In the second half of last year, and for the first time in at least sixty years, the economy grew by more than three percent in two consecutive quarters.
The March quarter national accounts, which will provide the latest economic growth readings, are due on June 2.
In the build-up to that data, the Australian Bureau of Statistics will release a number of reports to gauge the speed of the recovery in the quarter, kicking off with construction work figures on May 26.
Economists expect a two percent rise in the March quarter after the 0.9 percent drop in the previous three months, largely rebounding on the strength of home building on the back of government initiatives and low-interest rates.
The business investment figures for the March quarter, a key component of economic growth, will be released on May 27 but one that has been lacking, even before the pandemic.
Private new capital expenditure is forecast to rise 2.1 percent, building on the three percent rise in the December quarter, and buoyed by an optimistic business sector which is enjoying their best conditions on record.
The report also includes future capital expenditure intentions.
The week after, the Australian Bureau of Statistics will also release reports on international trade, business profits and inventories, and government spending in the March quarter which will enable economists to finalize their growth forecasts.

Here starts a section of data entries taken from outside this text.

(* ===== verification/IniFile.v ===== *)
(** * Configuration documents (src/sm_config_file.c)

    Reading, editing and writing the INI files of the program: a document is a
    list of lines that keep their original text, so that writing a document back
    keeps comments and layout.

    Texts are lists of characters.  A NULL field of a line is [None]; the
    [section] of a line in a document is never NULL.  Allocation succeeds, and
    [errno] is not represented: a failure is [None]. *)
From S2P Require Import Prelude CString.
From stdpp Require Import list.
Open Scope Z_scope.
Open Scope c_scope.

(** ** Characters and texts *)
Definition text := list Ascii.ascii.

Definition lit (s : string) : text := String.list_ascii_of_string s.

Definition nul : ascii := "000"%char.
Definition newline : ascii := "010"%char.
Definition dquote : ascii := "034"%char.
Definition space : ascii := " "%char.

#[export] Instance ascii_inhabited : Inhabited ascii := populate nul.

Definition isspace (a : ascii) : bool :=
  let b := ascii_byte a in (b =? 32) || ((9 <=? b) && (b <=? 13)).

Definition tolower (a : ascii) : ascii :=
  let b := ascii_byte a in if (65 <=? b) && (b <=? 90) then ascii_of_nat (Z.to_nat (b + 32)) else a.

(** [!strcasecmp(a, b)]. *)
Definition strcasecmp_eq (a b : text) : bool := bool_decide (tolower <$> a = tolower <$> b).

(** [#] or [;]: what starts a comment. *)
Definition comment_char (a : ascii) : bool := Ascii.eqb a "#"%char || Ascii.eqb a ";"%char.

Fixpoint skip_space (s : text) : text :=
  match s with [] => [] | a :: s' => if isspace a then skip_space s' else s end.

What is known so far, retail spending will be a modest drag on growth in the quarter, after declining 0.5 percent, following a relatively large 2.4 percent increase in the December quarter.
The Australian Bureau of Statistics will release on May 25 more up-to-date data with its preliminary trade figures for April and its latest weekly payroll jobs report.
Meanwhile, Australian shares look set for a soft opening after a mixed bag of results among Wall Street’s key stock indexes.
The Dow Jones Industrial Average rose 0.4 percent to 34,208.9, the Standard & Poor’s 500 lost 0.1 percent to 4,156.08 and the Nasdaq Composite dropped 0.5 percent to 13,470.99.
Australian share futures were down five points at 7026.
The Australian benchmark S&P/ASX200 index closed up 0.2 percent at 7030.3 on May 21.
As per the Labour Force Statistics by the Australian Bureau of Statistics released on May 20, in April 2021, the unemployment rate saw a decrease to 5.5 percent with unemployed people decreased by 33,600 to 756,200.